_Activity_
Would you reproduce exactly the lines below from the one holding "#[global] Instance res_fmap" through the one holding "right and the", inclusive, and no others?

The records START

Lemma seedLightState_cases val s :
  seedLightState colorVariant nowMs val s = (tt, s, [])
  ∨ let owner := deviceForHueOwner
                   (toString (value (toObject (value (toObject val) "owner")) "rid")) s in
    seedLightState colorVariant nowMs val s
    = (tt, stateOf owner,
       effectsOf owner
       ++ (if isEmpty (resultOf owner) then []
           else lightStateValues colorVariant nowMs (resultOf owner) (toObject val))).
Proof.
  destruct (isObject val) eqn:Hobj; [|left; apply seedLightState_skips; by left].
  destruct (decide (toString (value (toObject (value (toObject val) "owner")) "rtype")
                    = "device")) as [Htype|Htype].
  - right. by apply seedLightState_eq.
  - left. apply seedLightState_skips. by right.
Qed.

Lemma seedLightState_frame val s :
  removedIds (effectsOf (seedLightState colorVariant nowMs val s)) = []
  ∧ m_knownDeviceExternalIds (stateOf (seedLightState colorVariant nowMs val s))
    = m_knownDeviceExternalIds s.
Proof.
  destruct (seedLightState_cases val s) as [-> | ->]; [by split|].
  cbn [stateOf effectsOf fst snd].
  destruct (deviceForHueOwner_spec
              (toString (value (toObject (value (toObject val) "owner")) "rid")) s)
    as (_ & Hr & Hknown & _).
  split; [|exact Hknown]. unfold removedIds. rewrite flat_map_app.
  fold (removedIds (effectsOf (deviceForHueOwner
          (toString (value (toObject (value (toObject val) "owner")) "rid")) s))).
  rewrite Hr. cbn [app]. destruct (isEmpty _); [reflexivity|apply lightStateValues_removed].
Qed.
(** [self.pipelines], as [PipelineRegistry.__init__] builds it. *)
Definition PipelineRegistry_init (dimension_mapping : dict (dict string))
    : dict (list Stage.transform) :=
  [("abm",
     [Stage.MapDict (Stage.RenameDimensions dimension_mapping);
      Stage.MapDict Stage.DropZeroDimensions;
      Stage.MapDict (Stage.StandardizeSignalDataset "abm");
      Stage.MergeDatasets]);
   ("ada",
     [Stage.MapDict (Stage.RenameDimensions dimension_mapping);
      Stage.MapDict (Stage.StandardizeSignalDataset "ada");
      Stage.MergeDatasets]);
   ("aga",
     [Stage.MapDict (Stage.RenameDimensions dimension_mapping);
      Stage.MapDict (Stage.StandardizeSignalDataset "aga");
      Stage.MergeDatasets]);
   ("adg",
     [Stage.MapDict (Stage.StandardizeSignalDataset "adg");
      Stage.MergeDatasets]);
   ("ahx",
     [Stage.MapDict (Stage.StandardizeSignalDataset "ahx");
      Stage.MergeDatasets]);
   ("aim",
     [Stage.MapDict (Stage.StandardizeSignalDataset "aim");
      Stage.MergeDatasets]);
   ("air",
     [Stage.MapDict (Stage.StandardizeSignalDataset "air");
      Stage.MergeDatasets]);
   ("ait",
     [Stage.MapDict (Stage.StandardizeSignalDataset "ait");
      Stage.MergeDatasets]);
   ("alp",
     [Stage.MapDict Stage.DropZeroDimensions;
      Stage.MapDict (Stage.RenameDimensions dimension_mapping);
      Stage.MapDict (Stage.StandardizeSignalDataset "alp");
      Stage.MergeDatasets]);
   ("ama",
     [Stage.MapDict (Stage.StandardizeSignalDataset "ama");
      Stage.MergeDatasets]);
   ("amb",
     [Stage.MapDict (Stage.StandardizeSignalDataset "abm");
      Stage.MergeDatasets;
      tensorize "ccbv" None None true;
      tensorize "obr" None None true;
      tensorize "obv" None None true;
      tensorize "fl_cc" None None true;
      tensorize "fl_p" None None true]);
   ("amc",
     [Stage.MapDict (Stage.StandardizeSignalDataset "amc");
      Stage.MergeDatasets]);
   ("amh",
     [Stage.MapDict (Stage.StandardizeSignalDataset "amh");
      Stage.MergeDatasets]);
   ("amm",
     [Stage.MapDict (Stage.StandardizeSignalDataset "amm");
      Stage.MergeDatasets;
      tensorize "incon" None None true;
      tensorize "mid" None None true;
      tensorize "ring" None None true;
      tensorize "rodgr" None None true;
      tensorize "vertw" None None true;
      tensorize "lhorw" None None true;
      tensorize "uhorw" None None true]);
   ("ams",
     [Stage.MapDict (Stage.StandardizeSignalDataset "ams");
      Stage.MergeDatasets]);
   ("anb",
     [Stage.MapDict (Stage.StandardizeSignalDataset "amb");
      Stage.MergeDatasets]);
   ("ane",
     [Stage.MapDict (Stage.StandardizeSignalDataset "ane");
      Stage.MergeDatasets]);
   ("ant",
     [Stage.MapDict (Stage.StandardizeSignalDataset "ant");
      Stage.MergeDatasets]);
   ("anu",
     [Stage.MapDict (Stage.StandardizeSignalDataset "anu");
      Stage.MergeDatasets]);
   ("aoe",
     [Stage.MapDict (Stage.RenameDimensions dimension_mapping);
      Stage.MapDict (Stage.StandardizeSignalDataset "aoe");
      Stage.MergeDatasets]);
   ("arp",
     [Stage.MapDict (Stage.StandardizeSignalDataset "arp");
      Stage.MergeDatasets]);
   ("asb",
     [Stage.MapDict (Stage.StandardizeSignalDataset "asb");
      Stage.MergeDatasets]);
   ("asm",
     [Stage.MapDict (Stage.StandardizeSignalDataset "asm");
      Stage.MergeDatasets;
      tensorize "sad_m" None None true]);
   ("asx",
     [Stage.MapDict (Stage.ASXTransform dimension_mapping);
      Stage.MapDict (Stage.StandardizeSignalDataset "asx");
      Stage.MergeDatasets]);
   ("ayc",
     [Stage.MapDict (Stage.StandardizeSignalDataset "ayc");
      Stage.MergeDatasets]);
   ("aye",
     [Stage.MapDict (Stage.StandardizeSignalDataset "aye");
      Stage.MergeDatasets]);
   ("efm",
     [Stage.DropDatasets
        ["fcoil_n"; "fcoil_segs_n"; "limitern"; "magpr_n"; "silop_n"; "shot_number"];
      Stage.MapDict (Stage.RenameDimensions dimension_mapping);
      Stage.MapDict Stage.DropZeroDimensions;
      Stage.MapDict (Stage.StandardizeSignalDataset "efm");
      Stage.MergeDatasets]);
   ("esm",
     [Stage.MapDict (Stage.RenameDimensions dimension_mapping);
      Stage.MapDict Stage.DropZeroDimensions;
      Stage.MapDict (Stage.StandardizeSignalDataset "esm");
      Stage.MergeDatasets]);
   ("esx",
     [Stage.MapDict (Stage.StandardizeSignalDataset "esx");
      Stage.MergeDatasets]);
   ("xdc",
     [Stage.MapDict (Stage.StandardizeSignalDataset "xdc");
      Stage.MergeDatasets;
      tensorize "ai_cpu1_ccbv" None (Some "ai_ccbv_channel") false;
      tensorize "ai_cpu1_flcc" None (Some "ai_flcc_channel") false;
      tensorize "ai_cpu1_incon" None (Some "ai_incon_channel") false;
      tensorize "ai_cpu1_lhorw" None (Some "ai_lhorw_channel") false;
      tensorize "ai_cpu1_mid" None (Some "ai_mid_channel") false;
      tensorize "ai_cpu1_obr" None (Some "ai_obr_channel") false;
      tensorize "ai_cpu1_obv" None (Some "ai_obv_channel") false;
      tensorize "ai_cpu1_ring" None (Some "ai_ring_channel") false;
      tensorize "ai_cpu1_rodgr" None (Some "ai_rodgr_channel") false;
      tensorize "ai_cpu1_uhorw" None (Some "ai_uhorw_channel") false;
      tensorize "ai_cpu1_vertw" None (Some "ai_vertw_channel") false;
      tensorize "ai_cpu2_ccbv" None (Some "ai_ccbv_channel") false;
      tensorize "ai_cpu2_flcc" None (Some "ai_flcc_channel") false;
      tensorize "ai_cpu2_incon" None (Some "ai_incon_channel") false;
      tensorize "ai_cpu2_lhorw" None (Some "ai_lhorw_channel") false;
      tensorize "ai_cpu2_mid" None (Some "ai_mid_channel") false;
      tensorize "ai_cpu2_obr" None (Some "ai_obr_channel") false;
      tensorize "ai_cpu2_obv" None (Some "ai_obv_channel") false;
      tensorize "ai_cpu2_ring" None (Some "ai_ring_channel") false;
      tensorize "ai_cpu2_rodgr" None (Some "ai_rodgr_channel") false;
      tensorize "ai_cpu2_uhorw" None (Some "ai_uhorw_channel") false;
      tensorize "ai_cpu2_vertw" None (Some "ai_vertw_channel") false;
      tensorize "ai_cpu3_ccbv" None (Some "ai_ccbv_channel") false;
      tensorize "ai_cpu3_flcc" None (Some "ai_flcc_channel") false;
      tensorize "ai_cpu3_incon" None (Some "ai_incon_channel") false;
      tensorize "ai_cpu3_lhorw" None (Some "ai_lhorw_channel") false;
      tensorize "ai_cpu3_mid" None (Some "ai_mid_channel") false;
      tensorize "ai_cpu3_obr" None (Some "ai_obr_channel") false;
      tensorize "ai_cpu3_obv" None (Some "ai_obv_channel") false;
      tensorize "ai_cpu3_ring" None (Some "ai_ring_channel") false;
      tensorize "ai_cpu3_rodgr" None (Some "ai_rodgr_channel") false;
      tensorize "ai_cpu3_uhorw" None (Some "ai_uhorw_channel") false;
      tensorize "ai_cpu3_vertw" None (Some "ai_vertw_channel") false;
      tensorize "ai_cpu4_ccbv" None (Some "ai_ccbv_channel") false;
      tensorize "ai_cpu4_flcc" None (Some "ai_flcc_channel") false;
      tensorize "ai_cpu4_incon" None (Some "ai_incon_channel") false;
      tensorize "ai_cpu4_lhorw" None (Some "ai_lhorw_channel") false;
      tensorize "ai_cpu4_mid" None (Some "ai_mid_channel") false;
      tensorize "ai_cpu4_obr" None (Some "ai_obr_channel") false;
      tensorize "ai_cpu4_obv" None (Some "ai_obv_channel") false;
      tensorize "ai_cpu4_ring" None (Some "ai_ring_channel") false;
      tensorize "ai_cpu4_rodgr" None (Some "ai_rodgr_channel") false;
      tensorize "ai_cpu4_uhorw" None (Some "ai_uhorw_channel") false;
      tensorize "ai_cpu4_vertw" None (Some "ai_vertw_channel") false;
      tensorize "ai_raw_ccbv" None (Some "ai_ccbv") false;
      tensorize "ai_raw_flcc" None (Some "ai_flcc_channel") false;
      tensorize "ai_raw_obv" None (Some "ai_obv_channel") false;
      tensorize "ai_raw_obr" None (Some "ai_obr_channel") false;
      tensorize "equil_s_seg"
        (Some {| prefix := "equil_s_seg"; suffix := ""; anchored := true |})
        (Some "equil_seg_channel") false;
      tensorize "equil_s_seg_at"
        (Some {| prefix := "equil_s_seg"; suffix := "at"; anchored := true |})
        (Some "equil_seg_channel") false;
      tensorize "equil_s_seg_rt"
        (Some {| prefix := "equil_s_seg"; suffix := "rt"; anchored := true |})
        (Some "equil_seg_channel") false;
      tensorize "equil_s_seg_zt"
        (Some {| prefix := "equil_s_seg"; suffix := "zt"; anchored := true |})
        (Some "equil_seg_channel") false;
      tensorize "equil_s_segb" None (Some "equil_seg_channel") false;
      tensorize "equil_t_seg"
        (Some {| prefix := "equil_t_seg"; suffix := ""; anchored := true |})
        (Some "equil_seg_channel") false;
      tensorize "equil_t_seg_u"
        (Some {| prefix := "equil_t_seg"; suffix := "u"; anchored := true |})
        (Some "equil_seg_channel") false;
      tensorize "isoflux_e_seg" None None true;
      tensorize "isoflux_t_rpsh_n"
        (Some {| prefix := "isoflux_t_rpsh"; suffix := "n"; anchored := false |})
        None true;
      tensorize "isoflux_t_rpsh_p"
        (Some {| prefix := "isoflux_t_rpsh"; suffix := "p"; anchored := false |})
        None true;
      tensorize "isoflux_t_seg"
        (Some {| prefix := "isoflux_t_seg"; suffix := ""; anchored := true |})
        None true;
      tensorize "isoflux_t_seg_gd"
        (Some {| prefix := "isoflux_t_seg"; suffix := "gd"; anchored := true |})
        None true;
      tensorize "isoflux_t_seg_gi"
        (Some {| prefix := "isoflux_t_seg"; suffix := "gi"; anchored := true |})
        None true;
      tensorize "isoflux_t_seg_gp"
        (Some {| prefix := "isoflux_t_seg"; suffix := "gp"; anchored := true |})
        None true;
      tensorize "isoflux_t_seg_td"
        (Some {| prefix := "isoflux_t_seg"; suffix := "td"; anchored := true |})
        None true;
      tensorize "isoflux_t_seg_ti"
        (Some {| prefix := "isoflux_t_seg"; suffix := "ti"; anchored := true |})
        None true;
      tensorize "isoflux_t_seg_tp"
        (Some {| prefix := "isoflux_t_seg"; suffix := "tp"; anchored := true |})
        None true;
      tensorize "isoflux_t_seg_u"
        (Some {| prefix := "isoflux_t_seg"; suffix := "u"; anchored := true |})
        None true;
      tensorize "isoflux_t_zpsh_n"
        (Some {| prefix := "isoflux_t_zpsh"; suffix := "n"; anchored := false |})
        None true;
      tensorize "isoflux_t_zpsh_p"
        (Some {| prefix := "isoflux_t_zpsh"; suffix := "p"; anchored := false |})
        None true]);
   ("xpc",
     [Stage.MapDict (Stage.RenameDimensions dimension_mapping);
      Stage.MapDict (Stage.StandardizeSignalDataset "xpc");
      Stage.MergeDatasets]);
   ("xsx",
     [Stage.MapDict (Stage.StandardizeSignalDataset "xsx");
      Stage.MergeDatasets;
      tensorize "hcam_l"
        (Some {| prefix := "hcam_l_"; suffix := ""; anchored := false |})
        None true;
      tensorize "hcam_u"
        (Some {| prefix := "hcam_u_"; suffix := ""; anchored := false |})
        None true;
      tensorize "tcam"
        (Some {| prefix := "tcam_"; suffix := ""; anchored := false |})
        None true])].
(** * Fine_Tuning_With_GPT_Neo.ipynb: the notebook as a sequential program

    A shallow embedding of the code cells of
    [src/Fine_Tuning_With_GPT_Neo.ipynb].  The notebook is glue around
    library calls (requests, transformers, datasets).  The glue is embedded
    statement by statement; what the libraries and the network return is
    the [world] the program runs in.  Where a statement's effect is fixed by
    the arguments the notebook passes (truncation, padding, max_length,
    test_size, num_labels, the save directory), the effect is written out.

    The program is the code cells from the request to the two
    [save_pretrained] calls, run top to bottom in a fresh kernel; an
    exception ends the run.  The first code cell installs packages and is
    not part of it. *)

From Stdlib Require Import ZArith QArith Qround String SpecFloat.
From stdpp Require Import base gmap strings list pretty.

Set Warnings "-register-all,-clear-no-such-hyp".

(** ** Python values that [response.json()] can return *)

Inductive json :=
| JNull
| JBool (b : bool)
| JInt (z : Z)
| JFloat (f : spec_float)
| JStr (s : string)
| JList (l : list json)
| JDict (m : gmap string json).

(** ** Exceptions and results *)

(** [LibraryError] stands for the exceptions of the libraries' own classes
    (connection errors, JSON decoding errors, Arrow errors, ...). *)
Inductive exn :=
| KeyError (key : string)
| TypeError (msg : string)
| ValueError (msg : string)
| IndexError (msg : string)
| LibraryError (origin : string).

Inductive res (A : Type) :=
| Ok (a : A)
| Raise (e : exn).
Arguments Ok {A} a.
Arguments Raise {A} e.

Definition is_Ok {A} (r : res A) : Prop := ∃ a, r = Ok a.

#[global] Instance res_ret : MRet res := λ A a, Ok a.
#[global] Instance res_bind : MBind res := λ A B f r,
  match r with Ok a => f a | Raise e => Raise e end.
#[global] Instance res_fmap : FMap res := λ A B f r,
  match r with Ok a => Ok (f a) | Raise e => Raise e end.

(** A list comprehension [[f(x) for x in xs]]: elements are evaluated left to
    right and the first exception aborts the whole comprehension. *)
Fixpoint comprehension {A B} (f : A → res B) (xs : list A) : res (list B) :=
  match xs with
  | [] => Ok []
  | x :: xs' => y ← f x; ys ← comprehension f xs'; mret (y :: ys)
  end.
(** * StorageW: the cookie codec and its query layer

  A shallow embedding of the [Cookies] class of StorageW (the revision with
  the [type] tag, [storeArray], [firstIn] and the [cookieType] argument of
  [unravel]), and the properties its specification states about it.

  - [JsString]: the string methods the class calls ([trim], [split],
    [indexOf], [substring]).
  - [Js]: the values the class inspects with [typeof] and [Object.hasOwn],
    exceptions, and the browser state it reads and writes.
  - [Cookies]: the methods themselves, one definition per method.
  - [Legacy]: [all] and [unravel] as the earlier revision has them.
  - [Spec]: the words of the specification, as definitions.

  A character is a UTF-16 code unit below 256, so a string is a [string] of
  the standard library.  [document.cookie] is the flat store of the
  specification: reading gives the whole string, assigning replaces it. *)

From Stdlib Require Import String Ascii List ZArith Lia Bool Arith.
Import ListNotations.
Open Scope string_scope.
Set Warnings "-register-all".

(* ================================================================== *)
(** ** Strings *)

Module JsString.

(** White space as [String.prototype.trim] sees it, below code unit 256:
    TAB, LF, VT, FF, CR, SP and NBSP. *)
Definition is_whitespace (c : ascii) : bool :=
  match N_of_ascii c with
  | 9%N | 10%N | 11%N | 12%N | 13%N | 32%N | 160%N => true
  | _ => false
  end.

Fixpoint trimStart (s : string) : string :=
  match s with
  | EmptyString => EmptyString
  | String c r => if is_whitespace c then trimStart r else s
  end.

Fixpoint trimEnd (s : string) : string :=
  match s with
  | EmptyString => EmptyString
  | String c r =>
      match trimEnd r with
      | EmptyString => if is_whitespace c then EmptyString else String c EmptyString
      | t => String c t
      end
  end.

(** [s.trim()] *)
Definition trim (s : string) : string := trimEnd (trimStart s).

(** [s.split(sep)] for a separator of one character: the pieces between the
    separators, in order; never the empty array. *)
Fixpoint split (sep : ascii) (s : string) : list string :=
  match s with
  | EmptyString => [EmptyString]
  | String c r =>
      if Ascii.eqb c sep then EmptyString :: split sep r
      else match split sep r with
           | h :: t => String c h :: t
           | [] => [String c EmptyString]
           end
  end.

(** [s.indexOf(c)]: the position of the first [c], or -1. *)
Fixpoint indexOf (c : ascii) (s : string) : Z :=
  match s with
  | EmptyString => (-1)%Z
  | String a r =>
      if Ascii.eqb a c then 0%Z
      else let k := indexOf c r in
           if (k =? -1)%Z then (-1)%Z else (k + 1)%Z
  end.

Fixpoint drop (n : nat) (s : string) : string :=
  match n, s with
  | O, _ => s
  | S _, EmptyString => EmptyString
  | S n', String _ r => drop n' r
  end.

(** [s.substring(start)]: a negative start counts as 0 ([Z.to_nat] does
    that), a start beyond the end gives the empty string. *)
Definition substring (start : Z) (s : string) : string :=
  drop (Z.to_nat start) s.

(** Number of occurrences of a character; used to state properties. *)
Fixpoint count (c : ascii) (s : string) : nat :=
  match s with
  | EmptyString => 0
  | String a r => (if Ascii.eqb a c then 1 else 0) + count c r
  end.

(** The pieces put back together with a separator between them. *)
Fixpoint join (sep : string) (l : list string) : string :=
  match l with
  | [] => EmptyString
  | [x] => x
  | x :: r => x ++ sep ++ join sep r
  end.

(** The text before the first [c] (everything when there is none) and the
    text after it (nothing when there is none). *)
Fixpoint before (c : ascii) (s : string) : string :=
  match s with
  | EmptyString => EmptyString
  | String a r => if Ascii.eqb a c then EmptyString else String a (before c r)
  end.

Fixpoint after (c : ascii) (s : string) : string :=
  match s with
  | EmptyString => EmptyString
  | String a r => if Ascii.eqb a c then r else after c r
  end.

End JsString.

(* ================================================================== *)
(** ** Values, exceptions and the browser *)

Module Js.

(** The values a caller can hand to the class.  A number is integer valued;
    a [RegExp] carries no [g] or [y] flag, so that its [test] is a
    function of the tested string alone. *)
Inductive Value : Type :=
| VUndefined
| VNull
| VBool (b : bool)
| VNum (n : Z)
| VStr (s : string)
| VArr (elems : list Value)
| VObj (props : list (string * Value))
| VRegExp (test : string -> bool).

Inductive Error : Type :=
| TypeError
| ReferenceError (name : string)
| SyntaxError.

(** What evaluating an expression gives: a value, or a thrown exception. *)
Inductive Outcome (A : Type) : Type :=
| Ok (a : A)
| Thrown (e : Error).
Arguments Ok {A} a.
Arguments Thrown {A} e.

Definition obind {A B} (m : Outcome A) (k : A -> Outcome B) : Outcome B :=
  match m with
  | Ok a => k a
  | Thrown e => Thrown e
  end.

(** [try { body } catch (e) { handler }] *)
Definition try_catch {A} (body : Outcome A) (handler : Error -> Outcome A)
  : Outcome A :=
  match body with
  | Ok a => Ok a
  | Thrown e => handler e
  end.

Declare Scope outcome_scope.
Delimit Scope outcome_scope with outcome.
Bind Scope outcome_scope with Outcome.
Notation "x <- e ;; k" := (obind e (fun x => k))
  (at level 61, e at next level, right associativity) : outcome_scope.

(** [a && b] on tests that may throw: [b] counts only when [a] is true, and
    an exception of [a] is the exception of the whole. *)
Definition and_then (a b : Outcome bool) : Outcome bool :=
  match a with
  | Ok true => b
  | Ok false => Ok false
  | Thrown e => Thrown e
  end.

Notation "a &&& b" := (and_then a b)
  (at level 40, left associativity) : outcome_scope.

Definition typeof (v : Value) : string :=
  match v with
  | VUndefined => "undefined"
  | VNull => "object"
  | VBool _ => "boolean"
  | VNum _ => "number"
  | VStr _ => "string"
  | VArr _ | VObj _ | VRegExp _ => "object"
  end.

Fixpoint own (k : string) (props : list (string * Value)) : option Value :=
  match props with
  | [] => None
  | (k', v) :: r => if String.eqb k' k then Some v else own k r
  end.

(** [Object.hasOwn(o, k)] for the keys the class asks about, ['id'] and
    ['value'], which no string, array, number, boolean or RegExp owns.
    [null] and [undefined] have no object to ask: TypeError. *)
Definition Object_hasOwn (o : Value) (k : string) : Outcome bool :=
  match o with
  | VUndefined | VNull => Thrown TypeError
  | VObj props => Ok (match own k props with Some _ => true | None => false end)
  | _ => Ok false
  end.

(** [o[k]] and [o.k], again for the keys ['id'], ['type'] and ['value']. *)
Definition get (o : Value) (k : string) : Outcome Value :=
  match o with
  | VUndefined | VNull => Thrown TypeError
  | VObj props => Ok (match own k props with Some v => v | None => VUndefined end)
  | _ => Ok VUndefined
  end.

(** Truthiness. *)
Definition ToBoolean (v : Value) : bool :=
  match v with
  | VUndefined | VNull => false
  | VBool b => b
  | VNum n => negb (n =? 0)%Z
  | VStr s => negb (s =? "")
  | VArr _ | VObj _ | VRegExp _ => true
  end.

(** [v === 'literal'] *)
Definition is_string (v : Value) (literal : string) : bool :=
  match v with
  | VStr s => String.eqb s literal
  | _ => false
  end.

(** [Array.prototype.every]: stops at the first falsy answer. *)
Fixpoint Array_every (cb : Value -> Outcome Value) (l : list Value) : Outcome bool :=
  match l with
  | [] => Ok true
  | x :: r => (t <- cb x ;; if ToBoolean t then Array_every cb r else Ok false)%outcome
  end.

(** [Array.prototype.filter] *)
Fixpoint Array_filter (cb : Value -> Outcome bool) (l : list Value)
  : Outcome (list Value) :=
  match l with
  | [] => Ok []
  | x :: r => (t <- cb x ;; rest <- Array_filter cb r ;;
               Ok (if t then x :: rest else rest))%outcome
  end.

(** [Array.prototype.map] *)
Fixpoint Array_map (cb : Value -> Outcome Value) (l : list Value)
  : Outcome (list Value) :=
  match l with
  | [] => Ok []
  | x :: r => (y <- cb x ;; rest <- Array_map cb r ;; Ok (y :: rest))%outcome
  end.

(** [Array.isArray(v)], and the elements of [v] when it is an array. *)
Definition Array_isArray (v : Value) : bool :=
  match v with
  | VArr _ => true
  | _ => false
  end.

Definition elements (v : Value) : list Value :=
  match v with
  | VArr l => l
  | _ => []
  end.

(** [[n1, ..., nk].includes(v)] for an array of numbers. *)
Definition Array_includes (l : list Z) (v : Value) : bool :=
  match v with
  | VNum n => existsb (Z.eqb n) l
  | _ => false
  end.

(** Resolving an identifier against the bindings in scope. *)
Definition identifier (scope : list (string * Value)) (name : string)
  : Outcome Value :=
  match own name scope with
  | Some v => Ok v
  | None => Thrown (ReferenceError name)
  end.

(** What [console.error] is called with. *)
Inductive Message : Type :=
| CookiesDisabled
| CountMismatch (tried added : nat)
| StringifyFailed (index : nat)
| BadCookieType.

(** The ambient state: [navigator.cookieEnabled], [document.cookie] and
    the messages sent to the console, oldest first. *)
Record Browser : Type := mkBrowser {
  cookieEnabled : bool;
  cookie : string;
  console : list Message
}.

Definition Run (A : Type) : Type := Browser -> Outcome A * Browser.

Definition ret {A} (a : A) : Run A := fun b => (Ok a, b).

Definition bind {A B} (m : Run A) (k : A -> Run B) : Run B :=
  fun b => match m b with
           | (Ok a, b') => k a b'
           | (Thrown e, b') => (Thrown e, b')
           end.

Definition lift {A} (o : Outcome A) : Run A := fun b => (o, b).

Definition navigator_cookieEnabled : Run bool :=
  fun b => (Ok (cookieEnabled b), b).

Definition document_cookie : Run string :=
  fun b => (Ok (cookie b), b).

Definition set_document_cookie (s : string) : Run unit :=
  fun b => (Ok tt, mkBrowser (cookieEnabled b) s (console b)).

Definition console_error (m : Message) : Run unit :=
  fun b => (Ok tt, mkBrowser (cookieEnabled b) (cookie b) (console b ++ [m])).

Declare Scope run_scope.
Delimit Scope run_scope with run.
Bind Scope run_scope with Run.
Notation "x <- e ;; k" := (bind e (fun x => k))
  (at level 61, e at next level, right associativity) : run_scope.
Notation "e ;; k" := (bind e (fun _ => k))
  (at level 61, right associativity) : run_scope.

(** [Array.prototype.forEach] with a callback that updates local variables
    (the accumulator) and may touch the browser. *)
Fixpoint Array_forEach {Acc} (cb : Acc -> nat -> Value -> Run Acc)
  (index : nat) (l : list Value) (acc : Acc) : Run Acc :=
  match l with
  | [] => ret acc
  | x :: r => (acc' <- cb acc index x ;; Array_forEach cb (S index) r acc')%run
  end.

(** The built-ins whose behaviour the class relies on without fixing it:
    [JSON.parse], [JSON.stringify], and the conversion to string of a
    value that is not a string already. *)
Class Host : Type := {
  JSON_parse : Value -> Outcome Value;
  JSON_stringify : Value -> Outcome Value;
  ToString_other : Value -> string
}.

Definition ToString `{Host} (v : Value) : string :=
  match v with
  | VStr s => s
  | _ => ToString_other v
  end.

End Js.

(* ================================================================== *)
(** ** The class [Cookies] *)

Module Cookies.
Import JsString Js.

Section Methods.
Context `{Host}.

The records END

_Result for this exercise_
#[global] Instance res_fmap : FMap res := λ A B f r,
  match r with Ok a => Ok (f a) | Raise e => Raise e end.

(** A list comprehension [[f(x) for x in xs]]: elements are evaluated left to
    right and the first exception aborts the whole comprehension. *)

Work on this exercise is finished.